SNS利用者の場合、25.7%が1日1回以上書き込みをしている。利用目的は85.5%が「知人との親交を深めるため」であると答える一方、会社員の場合、58.4%が業務目的でSNSを利用していると答えた。
SNSを利用して知人との関係が密接になったと答えたネットユーザーは47%、SNSを通じて最新情報を得ていると答えた人も24%いた。
SNSの情報に関しても43%が「信頼できる」と、45%が「普通」と答えたことは韓国で興味深い現象として受け止められた。その理由は、韓国政府はSNSを信頼できないとして取り締まりを強化しようとしているのに、ユーザーは信頼できるとしているからだ。
SNSへの書き込みを審議する組織を設置
2011年12月1日、韓国放送通信審議会はSNSで書き込まれる情報の審議を担当するニューメディア情報審議部署を新設すると発表した。

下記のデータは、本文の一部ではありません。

(** A file holding a signature never gets the closing message: the run
    either counts a match or is ended by an exception. *)
Lemma run_found argv input_lines f p pre data :
  selection argv input_lines = Some (p, pre) → input_file f p data →
  matches data ≠ [] →
  no_signatures ∉ (run argv input_lines f).1.2.
Proof.
  intros Hsel Hin Hm. unfold run.
  destruct (main_scan_file _ _ _ _ _ _ Hsel Hin (mkState f input_lines [] 0))
    as [sin' Hmain]; [done..|].
  rewrite Hmain. clear Hmain.
  edestruct (for_range_found p data (seq 0 (length data)) 0) as (r & st' & E & Hq & Hc);
    [by apply contents_input_file|exact Hm| |].
  { cbn [stdout]. change ([] ++ pre) with pre. rewrite elem_of_app.
    intros [?|?]; [by eapply selection_quiet|by eapply heading_quiet]. }
  destruct r as [e|c'].
  - erewrite bind_inl by exact E. done.
  - erewrite bind_inr by exact E. specialize (Hc c' eq_refl).
    rewrite bool_decide_eq_false_2 by lia. done.
Qed.

(** ** The matches and the files they leave *)

Lemma StronglySorted_lt_seq a n : StronglySorted lt (seq a n).
Proof.
  revert a. induction n as [|n IH]; intros a; simpl; constructor; [apply IH|].
  apply Forall_forall. intros x Hx. apply elem_of_seq in Hx. lia.
Qed.

Lemma StronglySorted_lt_filter (P : nat → Prop) `{∀ x, Decision (P x)} l :
  StronglySorted lt l → StronglySorted lt (filter P l).
Proof.
  induction 1 as [|x l Hl IH Hx]; [constructor|].
  rewrite filter_cons. case_decide; [|done]. constructor; [done|].
  apply Forall_forall. intros y Hy. apply list_elem_of_filter in Hy as [_ Hy].
  rewrite Forall_forall in Hx. by apply Hx.
Qed.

同審議会は、SNSで問題と判断される発言や写真に対して投稿者に削除を勧告し、これに従わない場合はIDを遮断してSNSにアクセスできないようにするという。
TwitterやFacebookといったSNSでは、韓国政府のSNS審議方針に対して、「表現の自由に対する過度な規制」であると反発が起きている。
ユーザーの間では、SNSに書き込まれる政治批判を監視するためではないかという反発もあり、SNS審議は検閲と同じだと非難する。人権団体や言論組織は「私的交流のために使われるSNSを規制対象にすること自体おかしな発想」、「政治的目的によって通信と表現の自由を制限しようとしている」と反対意見を表明している。
韓国放送通信審議会は「民主的な手続きに沿って対処する」、「青少年に悪影響を与えるアダルト・麻薬・ギャンブルなどに関する有害情報、名誉棄損、国家保安法違反(北朝鮮関連)などの書き込みが対象となる」というが、人権団体らは「客観的に誰がみても有害情報に見える発言はSNSの中で自浄されているので、政府機関が監視するまでもない」と反対する。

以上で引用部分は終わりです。